§ **Exercise prompt**
Look through the material below and copy exactly the lines from the line with "Hnot. rewrite Hw." to the line with "k Hk. rewrite Henv.", those two lines included.

§ **Data**
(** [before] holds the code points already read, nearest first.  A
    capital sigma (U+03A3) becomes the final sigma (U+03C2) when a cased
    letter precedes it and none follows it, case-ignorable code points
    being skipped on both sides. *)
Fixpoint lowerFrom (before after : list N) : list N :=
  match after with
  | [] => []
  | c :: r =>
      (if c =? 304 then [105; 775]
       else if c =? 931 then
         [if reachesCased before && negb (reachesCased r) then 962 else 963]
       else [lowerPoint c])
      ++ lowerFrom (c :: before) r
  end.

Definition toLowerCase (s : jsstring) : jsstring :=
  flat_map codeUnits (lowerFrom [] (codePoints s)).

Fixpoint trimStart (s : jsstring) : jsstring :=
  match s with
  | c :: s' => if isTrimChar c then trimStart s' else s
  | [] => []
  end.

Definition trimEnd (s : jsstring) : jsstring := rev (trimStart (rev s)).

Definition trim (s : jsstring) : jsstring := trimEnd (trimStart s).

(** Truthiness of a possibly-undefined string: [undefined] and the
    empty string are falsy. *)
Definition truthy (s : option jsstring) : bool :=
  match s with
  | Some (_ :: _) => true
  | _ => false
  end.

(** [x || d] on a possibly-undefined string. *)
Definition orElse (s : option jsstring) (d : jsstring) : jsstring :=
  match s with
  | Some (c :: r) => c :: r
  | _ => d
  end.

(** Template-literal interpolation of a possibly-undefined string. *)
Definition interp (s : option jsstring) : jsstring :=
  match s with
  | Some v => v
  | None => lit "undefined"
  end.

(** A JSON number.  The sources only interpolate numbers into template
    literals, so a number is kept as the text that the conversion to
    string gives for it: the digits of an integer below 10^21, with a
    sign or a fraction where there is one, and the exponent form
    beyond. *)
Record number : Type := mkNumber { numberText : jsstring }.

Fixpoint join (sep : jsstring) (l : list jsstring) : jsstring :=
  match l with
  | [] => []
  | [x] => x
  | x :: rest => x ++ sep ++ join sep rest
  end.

...

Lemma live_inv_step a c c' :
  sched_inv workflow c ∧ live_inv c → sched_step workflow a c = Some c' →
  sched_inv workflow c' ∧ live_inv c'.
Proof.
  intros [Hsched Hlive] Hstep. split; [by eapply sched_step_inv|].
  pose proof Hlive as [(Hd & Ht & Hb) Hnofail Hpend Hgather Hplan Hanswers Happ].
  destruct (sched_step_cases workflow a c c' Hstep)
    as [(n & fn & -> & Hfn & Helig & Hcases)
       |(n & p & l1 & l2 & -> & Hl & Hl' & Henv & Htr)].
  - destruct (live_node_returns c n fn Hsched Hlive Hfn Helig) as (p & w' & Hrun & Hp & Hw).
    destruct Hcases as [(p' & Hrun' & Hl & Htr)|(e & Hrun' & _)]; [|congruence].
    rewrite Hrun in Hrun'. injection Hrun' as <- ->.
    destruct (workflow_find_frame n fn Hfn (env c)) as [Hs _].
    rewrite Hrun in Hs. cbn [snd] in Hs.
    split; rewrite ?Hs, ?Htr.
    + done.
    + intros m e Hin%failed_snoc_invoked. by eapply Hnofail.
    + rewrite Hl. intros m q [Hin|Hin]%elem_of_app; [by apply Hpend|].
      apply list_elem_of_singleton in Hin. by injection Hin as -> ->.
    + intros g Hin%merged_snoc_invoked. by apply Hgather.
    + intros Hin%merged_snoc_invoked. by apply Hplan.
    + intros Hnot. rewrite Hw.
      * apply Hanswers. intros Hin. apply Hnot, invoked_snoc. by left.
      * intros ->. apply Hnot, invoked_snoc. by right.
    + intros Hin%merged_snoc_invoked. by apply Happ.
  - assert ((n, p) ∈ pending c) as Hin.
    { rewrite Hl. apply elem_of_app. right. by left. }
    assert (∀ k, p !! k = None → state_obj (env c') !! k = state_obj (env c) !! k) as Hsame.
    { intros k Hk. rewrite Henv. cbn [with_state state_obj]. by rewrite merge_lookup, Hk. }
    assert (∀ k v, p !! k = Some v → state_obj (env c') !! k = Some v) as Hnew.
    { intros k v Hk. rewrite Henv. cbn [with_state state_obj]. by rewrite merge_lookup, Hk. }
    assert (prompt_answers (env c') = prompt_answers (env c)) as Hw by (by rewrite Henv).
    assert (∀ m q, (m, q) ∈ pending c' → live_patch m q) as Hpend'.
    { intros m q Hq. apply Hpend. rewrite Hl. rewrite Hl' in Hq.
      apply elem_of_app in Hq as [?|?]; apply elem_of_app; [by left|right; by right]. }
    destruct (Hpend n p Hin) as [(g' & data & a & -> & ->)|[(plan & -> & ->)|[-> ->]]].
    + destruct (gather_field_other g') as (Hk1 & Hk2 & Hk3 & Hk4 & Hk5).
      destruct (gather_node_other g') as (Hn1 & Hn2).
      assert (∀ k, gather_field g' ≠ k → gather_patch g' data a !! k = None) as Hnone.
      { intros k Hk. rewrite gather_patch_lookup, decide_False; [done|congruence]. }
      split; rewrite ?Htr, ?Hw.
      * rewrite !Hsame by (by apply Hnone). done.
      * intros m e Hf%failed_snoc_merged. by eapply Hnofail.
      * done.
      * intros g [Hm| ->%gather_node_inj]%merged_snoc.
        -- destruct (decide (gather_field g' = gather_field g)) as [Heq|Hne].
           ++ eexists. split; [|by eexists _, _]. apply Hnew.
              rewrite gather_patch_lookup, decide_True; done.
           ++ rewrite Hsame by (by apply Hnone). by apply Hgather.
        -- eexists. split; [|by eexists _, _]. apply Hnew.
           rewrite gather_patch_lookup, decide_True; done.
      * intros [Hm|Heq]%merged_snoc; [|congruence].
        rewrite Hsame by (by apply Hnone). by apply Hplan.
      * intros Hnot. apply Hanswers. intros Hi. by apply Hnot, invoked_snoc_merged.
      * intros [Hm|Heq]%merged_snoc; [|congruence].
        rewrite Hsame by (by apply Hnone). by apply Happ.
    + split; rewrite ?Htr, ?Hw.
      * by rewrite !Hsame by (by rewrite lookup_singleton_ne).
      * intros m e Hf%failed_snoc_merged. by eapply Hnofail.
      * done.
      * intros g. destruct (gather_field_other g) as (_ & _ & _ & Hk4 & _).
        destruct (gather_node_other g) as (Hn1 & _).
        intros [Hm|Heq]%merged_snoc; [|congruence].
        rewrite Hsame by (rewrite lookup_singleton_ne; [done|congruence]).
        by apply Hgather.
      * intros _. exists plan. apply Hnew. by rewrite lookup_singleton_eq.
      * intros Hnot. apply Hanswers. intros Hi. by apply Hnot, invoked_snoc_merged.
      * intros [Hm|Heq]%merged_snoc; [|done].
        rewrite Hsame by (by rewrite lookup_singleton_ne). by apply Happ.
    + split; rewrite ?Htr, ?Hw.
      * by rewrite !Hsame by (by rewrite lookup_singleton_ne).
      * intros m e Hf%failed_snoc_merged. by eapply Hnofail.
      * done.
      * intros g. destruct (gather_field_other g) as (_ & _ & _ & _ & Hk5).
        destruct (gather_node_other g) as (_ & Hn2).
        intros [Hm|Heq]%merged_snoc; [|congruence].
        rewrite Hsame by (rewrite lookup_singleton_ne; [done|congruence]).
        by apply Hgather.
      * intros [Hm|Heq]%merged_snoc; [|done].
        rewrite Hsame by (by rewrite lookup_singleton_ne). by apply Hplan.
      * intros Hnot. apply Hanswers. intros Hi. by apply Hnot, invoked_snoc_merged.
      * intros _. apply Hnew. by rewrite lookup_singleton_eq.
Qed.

§ **Exercise answer**
    + intros Hnot. rewrite Hw.
      * apply Hanswers. intros Hin. apply Hnot, invoked_snoc. by left.
      * intros ->. apply Hnot, invoked_snoc. by right.
    + intros Hin%merged_snoc_invoked. by apply Happ.
  - assert ((n, p) ∈ pending c) as Hin.
    { rewrite Hl. apply elem_of_app. right. by left. }
    assert (∀ k, p !! k = None → state_obj (env c') !! k = state_obj (env c) !! k) as Hsame.
    { intros k Hk. rewrite Henv. cbn [with_state state_obj]. by rewrite merge_lookup, Hk. }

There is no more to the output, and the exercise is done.